5 Responses to “Time Out!”

  1. Alexander Alexander Stratienko, MD says:

    Even a greater degree of pressure may come from insurers than comes from patients’ expectations. True, patients have the expectation of same day PCI, and to disrespect this desire may jeopardize relationships with patients and referring physicians in the world of private practice.

    Perhaps even more importantly however, constant scrutiny from insurers would quickly identify a given interventionalist as an “outlier” if he/she performed sequential diagnostic and therapeutic procedures. On the eve of the creation of hospital administered Accountable Care Organizations, making such a unilateral change may be economic suicide.

    While there may be increased safety and accuracy in the old practice of sequential diagnostic cath and intervention, elimination of “ad ho” PCI in today’s economic climate will require a system wide approach.

    Competing interests pertaining specifically to this post, comment, or both:
    GE Health Care Consultant

  2. I applaud your recommending a wait period to see if medicine will work as well as PCI or, if intervention is needed, if bypass would be the better procedure for the individual patient. I think this is one of many examples where it could be very helpful for doctors to write blog posts or articles for the public explaining your recommendation, in addition to writing for other physicians in medical journals. Doctors and journalists both need to inform the public. This would help ease the concern expressed by Alexander Stratlenko MD in his comment because if the public understands and wants the delay period, then many doctors would probably practice this way and insurers would come to view it as the norm.

  3. Thanks to both of you for your comments. I agree that the current reimbursement system is actually stacked against “pausing”, which is troubling. Like Alexander noted, this means system wide efforts are needed to make this really work. But like Mary suggests, I think the bigger challenge may be the public. It is therefore our role to continue to educate patients about situations when it is best to proceed versus when we should take our time.
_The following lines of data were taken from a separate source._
(* ===== verification/TaskRows.v ===== *)
(** * TaskRows: the task repository on a table

    [pkg/repository/postgres/task_repository.go]: the key of the table is [(id, created_at)],
    so there may be several rows with one identifier; a read answers the first of them, an
    update and a deletion meet all.  Columns that an insert leaves out have the defaults [0] and
    [""], and a [result] that is NULL.  The circuit breaker, the read-through cache and the
    delay between the two connections are left out. *)

From stdpp Require Import base decidable gmap strings list.
From Stdlib Require Import ZArith Lia.
From S2P Require Import Prelude GoSort GoAny ServiceErrors Storage TaskModels.

Local Open Scope string_scope.
Local Open Scope Z_scope.

(** [types.ErrNotFound] and the like are values of their own: none of them is the error of the
    same meaning of [interfaces]. *)
Module types.
Definition ErrNotFound : error := External "types: entity not found".
Definition ErrAlreadyExists : error := External "types: entity already exists".
Definition ErrOptimisticLock : error := External "types: version mismatch".
End types.

(** [models.TaskTree]. *)
Module TaskTree.
Record t := Mk {
  Root : Task.t;
  Children : gmap UUID (list Task.t);
  Depth : nat;
}.
End TaskTree.

(** ** The interface ([interfaces.TaskRepository]) *)

(** An operation that writes fills in fields of the record that it is given. *)
Class TaskRepository (R : Type) := {
  task_Get : database -> UUID -> R -> result error Task.t;
  task_GetForUpdate : database -> UUID -> R -> result error Task.t;
  task_Create : database -> Task.t -> R -> result error (Task.t * R);
  task_Update : database -> Task.t -> R -> result error (Task.t * R);
  task_UpdateWithVersion : database -> Task.t -> Z -> R -> result error (Task.t * R);
  task_Delete : database -> UUID -> R -> result error R;
  task_CreateDelegation : database -> Delegation.t -> R -> result error R;
  task_GetTaskTree : database -> UUID -> nat -> R -> result error (option TaskTree.t);
}.

(** ** The table *)

Module Tasks.

Record Rows := MkRows {
  tasks : list Task.t;
  delegations : list Delegation.t;
}.

Definition set_tasks (l : list Task.t) (r : Rows) : Rows := MkRows l (delegations r).

Section table.
Context {enc : Encoding}.

(** What the columns of an insert give back. *)
Definition inserted (task : Task.t) (parameters : JSONMap) : Task.t :=
  Task.Mk (Task.ID task) (Task.TenantID task) (Task.Type_ task) (Task.Status task)
    (Task.Priority task) (Task.CreatedBy task) (Task.AssignedTo task) (Task.ParentTaskID task)
    (Task.Title task) (Task.Description task) parameters None "" (Task.MaxRetries task) 0
    (Task.TimeoutSeconds task) (db_time (Task.CreatedAt task)) None None None
    (db_time (Task.UpdatedAt task)) None 1.

Definition marshal_result (m : option JSONMap) : result error (option JSONMap) :=
  match m with
  | None => Ok None
  | Some m => match marshal m "result" with Ok m => Ok (Some m) | Err e => Err e end
  end.

(** The columns that an update sets; the others keep the value of the row. *)
Definition overwritten (task row : Task.t) (parameters : JSONMap) (res : option JSONMap) : Task.t :=
  Task.Mk (Task.ID row) (Task.TenantID row) (Task.Type_ task) (Task.Status task)
    (Task.Priority task) (Task.CreatedBy row) (Task.AssignedTo task) (Task.ParentTaskID row)
    (Task.Title task) (Task.Description task) parameters res (Task.Error task)
    (Task.MaxRetries row) (Task.RetryCount task) (Task.TimeoutSeconds row) (Task.CreatedAt row)
    (db_time <$> Task.AssignedAt task) (db_time <$> Task.StartedAt task)
    (db_time <$> Task.CompletedAt task) (db_time (Task.UpdatedAt task)) (Task.DeletedAt row)
    (Task.Version task).

Definition live (id : UUID) (task : Task.t) : bool :=
  (Task.ID task =? id)%N && bool_decide (Task.DeletedAt task = None).

Definition lookup (id : UUID) (r : Rows) : option Task.t := List.find (live id) (tasks r).

Definition same_key (task row : Task.t) : bool :=
  (Task.ID row =? Task.ID task)%N && (Task.CreatedAt row =? db_time (Task.CreatedAt task)).

(** An SQL error of a statement is wrapped, not translated. *)
Definition doCreate (d : database) (i : nat) (task : Task.t) (r : Rows) : result error (Task.t * Rows) :=
  let task := Task.set_Version 1 (Task.set_UpdatedAt (db_now d) (Task.set_CreatedAt (db_now d) task)) in
  query d "task_create" i (Wrapped "failed to create task")
    match marshal (Task.Parameters task) "parameters" with
    | Err e => Err (Wrapped "failed to create task" e)
    | Ok parameters =>
        if existsb (same_key task) (tasks r) then Err types.ErrAlreadyExists
        else Ok (task, set_tasks (tasks r ++ [inserted task parameters])%list r)
    end.

(** [isRetryableError] tests the error itself, and [doCreate] has wrapped it: only the text of
    a connection error gets through. *)
Definition isRetryableError (err : error) : bool :=
  match cause err with
  | External name => existsb (String.eqb name) ["connection refused"; "connection reset"; "broken pipe"]
  | _ => false
  end.

Fixpoint createWithRetry (n i : nat) (err : error) (d : database) (task : Task.t) (r : Rows)
    : result error (Task.t * Rows) :=
  match n with
  | O => Err err
  | S n =>
      match doCreate d i task r with
      | Ok x => Ok x
      | Err err => if isRetryableError err then createWithRetry n (S i) err d task r else Err err
      end
  end.

Definition Create (d : database) (task : Task.t) (r : Rows) : result error (Task.t * Rows) :=
  createWithRetry maxRetries 0 (External "<nil>") d task r.

Definition Get (d : database) (id : UUID) (r : Rows) : result error Task.t :=
  query d "task_get" 0 (Wrapped "failed to get task")
    match lookup id r with Some task => Ok task | None => Err types.ErrNotFound end.

(** The row lock ends with the statement: it is not inside of a transaction. *)
Definition GetForUpdate (d : database) (id : UUID) (r : Rows) : result error Task.t :=
  query d "task_get_for_update" 0 (Wrapped "failed to get task for update")
    match lookup id r with Some task => Ok task | None => Err types.ErrNotFound end.

(** The rows of a task that satisfy [when], with the columns of [task]. *)
Definition update_rows (when_ : Task.t -> bool) (task : Task.t) (parameters : JSONMap)
    (res : option JSONMap) (r : Rows) : Rows :=
  set_tasks ((λ row, if live (Task.ID task) row && when_ row
                     then overwritten task row parameters res else row) <$> tasks r) r.

Definition doUpdate (d : database) (operation : string) (when_ : Task.t -> bool) (missing : error)
    (task : Task.t) (r : Rows) : result error (Task.t * Rows) :=
  query d operation 0 (Wrapped "failed to update task")
    match marshal (Task.Parameters task) "parameters", marshal_result (Task.Result task) with
    | Ok parameters, Ok res =>
        match lookup (Task.ID task) r with
        | None => Err types.ErrNotFound
        | Some _ =>
            if existsb (λ row, live (Task.ID task) row && when_ row) (tasks r)
            then Ok (task, update_rows when_ task parameters res r) else Err missing
        end
    | Err e, _ | _, Err e => Err (Wrapped "failed to update task" e)
    end.

Definition Update (d : database) (task : Task.t) (r : Rows) : result error (Task.t * Rows) :=
  doUpdate d "task_update" (λ _, true) types.ErrNotFound
    (Task.set_UpdatedAt (db_now d) (Task.set_Version (i64 (Task.Version task + 1)) task)) r.

Definition UpdateWithVersion (d : database) (task : Task.t) (expectedVersion : Z) (r : Rows)
    : result error (Task.t * Rows) :=
  doUpdate d "task_update_with_version" (λ row, Task.Version row =? expectedVersion)
    types.ErrOptimisticLock
    (Task.set_UpdatedAt (db_now d) (Task.set_Version (i64 (expectedVersion + 1)) task)) r.

Definition child_of (id : UUID) (task : Task.t) : bool :=
  bool_decide (Task.ParentTaskID task = Some id) && bool_decide (Task.DeletedAt task = None).

Definition Delete (d : database) (id : UUID) (r : Rows) : result error Rows :=
  query d "delete_task" 0 (λ e, e)
    (if existsb (child_of id) (tasks r) then Err (Errorf (Text "cannot delete task with active subtasks"))
     else
       match lookup id r with
       | None => Err types.ErrNotFound
       | Some _ => Ok (set_tasks (filter (λ row, (Task.ID row =? id)%N = false) (tasks r)) r)
       end).

Definition CreateDelegation (d : database) (x : Delegation.t) (r : Rows) : result error Rows :=
  query d "create_delegation" 0 (Wrapped "failed to create delegation") (Ok (MkRows (tasks r) (delegations r ++ [x])%list)).

(** [ORDER BY created_at ASC]. *)
Definition GetSubtasks (d : database) (parent : UUID) (r : Rows) : result error (list Task.t) :=
  query d "get_subtasks" 0 (Wrapped "failed to get subtasks")
    (Ok (foldr (insert_sorted (λ a b, Task.CreatedAt a <? Task.CreatedAt b)) []
           (filter (λ task, child_of parent task = true) (tasks r)))).

(** [depth] levels are left: the recursion of the code is bounded by [maxDepth]. *)
Fixpoint loadTaskChildren (depth : nat) (d : database) (maxDepth : nat) (parent : UUID) (r : Rows)
    (tree : TaskTree.t) : result error TaskTree.t :=
  match depth with
  | O => Ok tree
  | S depth =>
      match GetSubtasks d parent r with
      | Err e => Err e
      | Ok [] => Ok tree
      | Ok children =>
          let tree := TaskTree.Mk (TaskTree.Root tree) (<[parent := children]> (TaskTree.Children tree))
                        (Nat.max (TaskTree.Depth tree) (maxDepth - depth)) in
          foldl (λ acc child,
            match acc with
            | Ok tree => loadTaskChildren depth d maxDepth (Task.ID child) r tree
            | Err e => Err e
            end) (Ok tree) children
      end
  end.

Definition GetTaskTree (d : database) (root : UUID) (maxDepth : nat) (r : Rows)
    : result error (option TaskTree.t) :=
  match Get d root r with
  | Err e => Err e
  | Ok task =>
      match loadTaskChildren maxDepth d maxDepth root r (TaskTree.Mk task ∅ 0) with
      | Ok tree => Ok (Some tree)
      | Err e => Err e
      end
  end.

#[global] Instance tasks_repository : TaskRepository Rows := {
  task_Get := Get;
  task_GetForUpdate := GetForUpdate;
  task_Create := Create;
  task_Update := Update;
  task_UpdateWithVersion := UpdateWithVersion;
  task_Delete := Delete;
  task_CreateDelegation := CreateDelegation;
  task_GetTaskTree := GetTaskTree;
}.
End table.
End Tasks.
  4. What about looking across the ocean?
    Guidelines on myocardial revascularization from The European Society of Cardiology 2010 (doi:10.1093/eurheartj/ehq277)
    It reads:
    Ad hoc PCI is convenient for the patient, associated with fewer access site complications, and often cost-effective. However, in a review of more than 38 000 patients undergoing ad hoc PCI, 30% of patients were in categories that were regarded as potential candidates for CABG. Ad hoc PCI is therefore reasonable for many patients, but not desirable for all, and should not automatically be applied as a default approach. Institutional protocols designed by the Heart Team should be used to define specific anatomical criteria and clinical subsets that can or cannot be treated ad hoc.

  5. Perhaps this debate about ad hoc PCI (aka Cath Possible or Drive-By-PCI) is really a great argument for cardiac CTA! Understand the anatomy, talk to the patient, collect any functional/physiological data beforehand that may be relevant to whether to PCI or (more likely) not. All this occurs before one is faced with the snap decision while “in the groin” without an understanding of the data and the Patient’s preferences. Isn’t this true informed consent?